The next morning, a brutal Illinois blizzard buried the suburban streets in a thick layer of white.
In the entryway, Carrie aggressively shoved Ava's arms into a massive, neon-yellow puffer coat.
"Mom, I can't breathe," Ava wheezed. The coat was so thick she couldn't even bend her elbows. She looked like a giant marshmallow.
"It's freezing out there," Carrie insisted, zipping the coat all the way up to Ava's chin.
Cody stood by the door. He wore a thin, tailored black trench coat. He stared at Ava with cold calculation.

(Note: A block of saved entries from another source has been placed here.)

(** X11.  With the offsets of the script, one image before and one after,
    the derivation of the displacement vector from the image the search
    returns raises [IndexError] exactly when that image is the last of the
    chain. *)
Theorem displacement_vector_fails_at_last_image (images : list Atoms) (i : nat)
    (img : Atoms) (nv : R) :
  Script.TS_info images = Ok (i, img) ->
  (Script.displacement_vector images i Script.step_before_TS Script.step_after_TS nv
   = Raise IndexError
   <-> S i = length images).
Proof.
  intros Hts.
  assert (Hi : (i < length images)%nat).
  { destruct images as [|im0 ims]; [discriminate|].
    destruct (TS_info_nonempty (im0 :: ims)) as (j & img' & Hok & Hj); [discriminate|].
    rewrite Hts in Hok. injection Hok as -> ->. now apply lookup_lt_Some in Hj. }
  unfold Script.displacement_vector, Script.step_before_TS, Script.step_after_TS.
  destruct (getitem_cases images (Z.of_nat i - 1)) as [(x & -> & Hx) | [_ Hx]]; [|lia].
  destruct (getitem_cases images (Z.of_nat i + 1)) as [(y & -> & Hy) | [-> Hy]];
    [|split; [lia | reflexivity]].
  destruct (Np.subtract (positions x) (positions y)) as [iv|e] eqn:Hsub.
  - split; [discriminate | lia].
  - split; [|lia]. intros [= ->]. now apply subtract_not_IndexError in Hsub.
Qed.

Lemma displacement_vector_fails_at_last_image_witness :
  Script.displacement_vector [sample_image 0 0; sample_image 1 1; sample_image 2 2] 2
    Script.step_before_TS Script.step_after_TS Script.norm_vector
  = Raise IndexError.
Proof.
  apply (displacement_vector_fails_at_last_image
           [sample_image 0 0; sample_image 1 1; sample_image 2 2] 2 (sample_image 2 2)).
  - unfold Script.TS_info, Script.neb_raw_barrier, Script.energies. simpl.
    decide_R. simpl. decide_R. reflexivity.
  - reflexivity.
Defined.

(** ** The stages before the dimer part, taken together *)

Lemma trace_extends {A} (k : M A) (w : world) :
  quiet k -> exists new, trace (snd (k w)) = trace w ++ new.
Proof. intros Hk. destruct (Hk w) as (_ & new & Htr & _). now exists new. Qed.

Lemma relax_endpoints_run (E : external) (a b : Atoms) (w : world) :
  let hint := environ w !! OMP_NUM_THREADS in
  Script.relax_endpoints E a b w
  = (Ok (bfgs E a, bfgs E b),
     World (environ w) (stdout w)
       (trace w ++ [(CallDP Script.model, hint); (CallDP Script.model, hint);
                    (CallBFGS "init", hint); (CallBFGS "final", hint);
                    (CallWrite "init_opted.traj" "traj", hint);
                    (CallWrite "final_opted.traj" "traj", hint)])).
Proof.
  intros hint. unfold Script.relax_endpoints. run_M. fold hint.
  now rewrite <- !app_assoc.
Qed.

Lemma before_dimer_opens_chain_file (E : external) (argv : list string) (w w1 : world)
    (a b : Atoms) (f : string) :
  Script.reading_part E argv (snd (Script.parameter_setting w)) = (Ok (a, b, f), w1) ->
  exists pre post,
    trace (snd (Script.before_dimer E argv w))
    = trace w1 ++ pre ++ (CallTrajectory f, environ w1 !! OMP_NUM_THREADS) :: post.
Proof.
  intros Hread. unfold Script.before_dimer.
  rewrite (bind_Ok Script.parameter_setting _ w _ tt eq_refl).
  rewrite (bind_Ok _ _ _ _ _ Hread). cbv beta iota.
  rewrite (bind_Ok _ _ _ _ _ (relax_endpoints_run E a b w1)). cbv beta iota.
  rewrite (bind_Ok _ _ _ _ _ (run_neb_run E _ _ f _)).
  match goal with
  | |- context [snd (?k ?w3)] =>
      assert (Hq : quiet k) by quiet_tac;
      destruct (trace_extends k w3 Hq) as (new & ->)
  end.
  cbn [trace environ]. set (hint := environ w1 !! OMP_NUM_THREADS).
  exists ([(CallDP Script.model, hint); (CallDP Script.model, hint);
           (CallBFGS "init", hint); (CallBFGS "final", hint);
           (CallWrite "init_opted.traj" "traj", hint);
           (CallWrite "final_opted.traj" "traj", hint)]
          ++ replicate Script.n_max (CallDP Script.model, hint)
          ++ [(CallNEB (length ([bfgs E a] ++ replicate Script.n_max (bfgs E a)
                                  ++ [bfgs E b])), hint)]),
    ((CallFIRE Script.neb_fmax, hint) :: new).
  now rewrite <- !app_assoc.
Qed.

(** X12.  Started with one argument naming an existing chain, the script
    reads that file and later opens the same file for writing the new
    chain: the file given as input is the one the path search writes
    over. *)
Theorem before_dimer_writes_over_input (E : external) (prog f : string)
    (frames : list frame) (a_first a_last : Atoms) (w : world) :
  f <> "-h" -> f <> "--help" ->
  read_frames E f = Ok frames ->
  head frames = Some (FrameAtoms a_first) ->
  last frames = Some (FrameAtoms a_last) ->
  exists mid post,
    trace (snd (Script.before_dimer E [prog; f] w))
    = trace w ++ (CallRead f (Some "traj"), Some "omp")
        :: mid ++ (CallTrajectory f, Some "omp") :: post.
Proof.
  intros Hh Hhelp Hread Hhead Hlast.
  pose proof (reading_part_one_argument_ok E prog f frames a_first a_last
                (snd (Script.parameter_setting w)) Hh Hhelp Hread Hhead Hlast) as Hrun.
  destruct (before_dimer_opens_chain_file E [prog; f] w _ _ _ _ Hrun)
    as (pre & post & Htr).
  exists pre, post. rewrite Htr.
  unfold Script.parameter_setting, setenv. cbn [snd trace environ].
  rewrite lookup_insert_eq. now rewrite <- app_assoc.
Qed.

Lemma before_dimer_writes_over_input_witness :
  exists mid post,
    trace (snd (Script.before_dimer sample_external
                  ["neb2dimer_dpa2.py"; "neb_latest.traj"] empty_world))
    = (CallRead "neb_latest.traj" (Some "traj"), Some "omp")
        :: mid ++ (CallTrajectory "neb_latest.traj", Some "omp") :: post.
Proof.
  apply (before_dimer_writes_over_input sample_external "neb2dimer_dpa2.py"
           "neb_latest.traj"
           [FrameAtoms (sample_atoms 1 []); FrameAtoms (sample_atoms 1 [])]
           (sample_atoms 1 []) (sample_atoms 1 []) empty_world);
    (reflexivity || discriminate).
Defined.

(** X13.  Started without an argument, or with [-h] or [--help] as the
    only argument, the whole script prints the usage message once and stops
    with exit code 1, respectively 0, without a single call into the
    libraries: nothing is read, computed or written.  The variable
    [OMP_NUM_THREADS] has been set to "omp" all the same. *)
Theorem main_usage_exit (E : external) (argv : list string) (w : world) :
  (length argv < 2)%nat \/ (exists prog h, argv = [prog; h] /\ (h = "-h" \/ h = "--help")) ->
  let code := if (length argv <? 2)%nat then 1 else 0 in
  Script.main E argv w
  = (Raise (SystemExit code),
     World (<[OMP_NUM_THREADS := "omp"]> (environ w)) (stdout w ++ [Script.msg]) (trace w)).
Proof.
  intros Hcase code.
  assert (Hread : forall w0, Script.reading_part E argv w0
            = (Raise (SystemExit code),
               World (environ w0) (stdout w0 ++ [Script.msg]) (trace w0))).
  { intros w0. unfold code. destruct Hcase as [Hlen | (prog & h & -> & Hh)].
    - apply Nat.ltb_lt in Hlen. unfold Script.reading_part. now rewrite Hlen.
    - destruct Hh as [-> | ->]; reflexivity. }
  unfold Script.main, Script.before_dimer.
  apply bind_Raise.
  rewrite (bind_Ok Script.parameter_setting _ w _ tt eq_refl).
  apply bind_Raise. rewrite Hread. reflexivity.
Qed.

Lemma main_usage_exit_witness :
  fst (Script.main sample_external ["neb2dimer_dpa2.py"; "--help"] empty_world)
  = Raise (SystemExit 0).
Proof.
  rewrite (main_usage_exit sample_external ["neb2dimer_dpa2.py"; "--help"] empty_world).
  - reflexivity.
  - right. exists "neb2dimer_dpa2.py", "--help". split; [reflexivity | now right].
Defined.

(** ** The mask the script runs the dimer with *)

Mobility reduced by forty percent, Cody thought. In the event of an ambush, she is a static target. She will die immediately.
Jerimiah spun the van keys on his finger. He wore his usual ratty jacket. "Let's go, kids. Clock's ticking."
He pushed the front door open. A blast of freezing wind and snow whipped into the house.
The concrete steps of the porch were coated in a thin, invisible layer of black ice.
Ava waddled forward, her heavy boots clumsy on the slick surface.
Jerimiah walked right behind her. He watched her struggle. A flicker of something unreadable crossed his face before he reached out an arm, as if to steady her, but hesitated, not wanting to hover like an overbearing parent.
As Ava took a step down, her heavy boot found no traction. She stepped directly onto a treacherous, invisible patch of black ice that had formed overnight. Her foot shot forward, completely destroying her center of gravity in a terrifying instant.
Ava let out a sharp gasp. Her feet flew out from under her. She pitched forward, falling face-first toward the solid, jagged ice covering the concrete steps.
Time seemed to slow down.
Cody's pupils dilated. His brain screamed at him to stay out of it. But his body moved on pure, violent instinct.
He launched himself off the top step. He moved so fast he was nothing but a black blur against the snow.
Just inches before Ava's face smashed into the ice, a hard, unyielding arm wrapped around her chest.
The momentum sent Cody sliding across the icy porch. His boots scraped against the concrete, but his core remained perfectly stable. He absorbed the entire shock of the fall, holding Ava safely against his side.
Ava gasped for air, her heart threatening to burst out of her chest. She looked up.
Cody's face was inches from hers. His black eyes were completely devoid of warmth, but his grip on her was iron-clad.
He didn't ask if she was okay. He simply lifted her by the back of her coat, setting her upright on the flat driveway.
Then, Cody slowly turned his head. He locked eyes with Jerimiah, who was still standing on the steps.
Cody's eyes darkened into a terrifying, abyssal black. Raw, unfiltered killing intent radiated from his small frame. He looked at his father not as a parent, but as a hostile threat that needed to be eliminated.
Jerimiah's breath hitched. He hadn't expected the sociopathic kid to react so aggressively to protect the girl.
Jerimiah held up his hands, forcing a nervous laugh. "Whoops! Slippery steps, huh?"
Cody held the stare for three more seconds before turning away. He opened the sliding door of the van and climbed in.
Ava stood frozen in the snow. She looked at Cody's back.
Her chest tightened, but this time, not from fear. The cold, calculating freak of a brother had just risked himself to save her. In this strange, terrifying world, she suddenly felt an anchor of absolute safety.